Three years ago yesterday, the process of democratizing Afghanistan began in earnest, as the U.S. military launched airstrikes against the Taliban dictatorship in response to its sheltering of Osama bin Laden and al Qaeda. With the subsequent ouster of that regime, Washington achieved its most basic goal: ending Afghanistan's status as a safe haven for Islamist terrorist training camps.
Tomorrow marks another critical milestone in Afghanistan's journey away from despotism and toward a democratic future, as up to 10.6 million people will go to the polls in the country's first direct presidential election. More than 40 percent of those registered are women. Voters can select one of up to 18 presidential candidates representing a wide variety of political parties and ethnic groups. Parliamentary elections are expected to take place in the spring.
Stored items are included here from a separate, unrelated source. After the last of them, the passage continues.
Module CanvasTheorems.
Import Js Spec StrokeCapture CaptureFacts GestureFacts.
Import Canvas CanvasFacts.

(** X19.  For a bounding rectangle of positive width and height,
    [toPoint] maps the left and top edge of the rectangle to 0 and a
    position right of or below them to a coordinate >= 0; it keeps the
    order of positions along each axis; on a canvas shown at its logical
    size, 500 by 375, the coordinates are the offsets from the left and
    top edge; the pressure of the point is the reported one, or 0.5 when
    the device reports 0, so it is never 0; an unreported pointer type
    becomes mouse; the timestamp is the clock reading. *)
Theorem toPoint_normalises (rect : DOMRect) (performance_now : R)
    (e : PointerEvent) :
  0 < width rect -> 0 < height rect ->
  let pt := toPoint rect performance_now e in
  (left rect <= clientX e -> 0 <= CapturePoint.x pt)
  /\ (top rect <= clientY e -> 0 <= CapturePoint.y pt)
  /\ (clientX e = left rect -> CapturePoint.x pt = 0)
  /\ (clientY e = top rect -> CapturePoint.y pt = 0)
  /\ (forall t' e',
         clientX e <= clientX e' ->
         CapturePoint.x pt <= CapturePoint.x (toPoint rect t' e'))
  /\ (forall t' e',
         clientY e <= clientY e' ->
         CapturePoint.y pt <= CapturePoint.y (toPoint rect t' e'))
  /\ (width rect = CANVAS_W ->
      CapturePoint.x pt = clientX e - left rect)
  /\ (height rect = CANVAS_H ->
      CapturePoint.y pt = clientY e - top rect)
  /\ CapturePoint.pressure pt <> 0
  /\ (pressure e <> 0 -> CapturePoint.pressure pt = pressure e)
  /\ (pressure e = 0 -> CapturePoint.pressure pt = 0.5)
  /\ (pointerType e = None -> CapturePoint.pointerType pt = mouse)
  /\ CapturePoint.timestamp pt = performance_now.
Proof.
  intros Hw Hh. cbv zeta.
  cbn [toPoint CapturePoint.x CapturePoint.y CapturePoint.pressure
       CapturePoint.pointerType CapturePoint.timestamp].
  unfold CANVAS_W, CANVAS_H.
  assert (Hpw : 0 < / width rect) by now apply Rinv_0_lt_compat.
  assert (Hph : 0 < / height rect) by now apply Rinv_0_lt_compat.
  unfold Rdiv.
  split; [intros H; nra|]. split; [intros H; nra|].
  split; [intros ->; nra|]. split; [intros ->; nra|].
  split; [intros t' e' H; nra|]. split; [intros t' e' H; nra|].
  split; [intros ->; field|]. split; [intros ->; field|].
  destruct (Req_dec_T (pressure e) 0) as [H0|H0].
  - split; [lra|]. split; [tauto|]. split; [reflexivity|].
    split; [now intros ->|reflexivity].
  - split; [exact H0|]. split; [reflexivity|]. split; [tauto|].
    split; [now intros ->|reflexivity].
Qed.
The favorite is interim President Hamid Karzai, who became head of the country's transitional government in December 2001. Since the Taliban fell, the country has established a new constitution that is one of the most enlightened in the Muslim world. It creates a presidency, a two-house national assembly and an independent judiciary.
Earlier this week, Mr. Karzai appealed to rank and file members of the Taliban to abandon their efforts to employ terrorism to disrupt the voting. His statement came just hours after the Taliban attempted to assassinate Mr. Karzai's running mate, vice presidential candidate Ahmad Zia Masood, in the northeastern part of the country. While Mr. Masood's convoy was travelling from the airport to a rally site, a roadside bomb went off. It killed two people but missed the candidate.
The attempt on Mr. Masood's life was just the latest in a yearlong campaign of terror launched by the Taliban and al Qaeda in an effort to sabotage the voting.
Three major forces threaten the emergence of an enlightened, representative government in Afghanistan: terrorists, drug lords and war lords. As Thomas Gouttierre, dean of the Center for Afghanistan Studies at the University of Nebraska (one of this nation's leading experts on Afghanistan), told the Senate Foreign Relations Committee recently: "Though routed out of their strongholds and camps after 9/11, replenished and reorganized elements of Al Qaida and the Taliban remain at large and constitute a threat, both real and symbolic, to the overall reconstruction effort. They gain financial support from drug interests. They threaten them with death or other bodily harm if they teach, go to school, register to vote or assist the election process, or appear to side with the government."
Tomorrow's election in Afghanistan is another milestone in the war against Islamist terrorism. Like their ideological soul mates in Iraq, look for the terrorists in Afghanistan to step up their efforts to murder as many of their fellow Muslims as possible in the coming days to prevent them from establishing a representative government.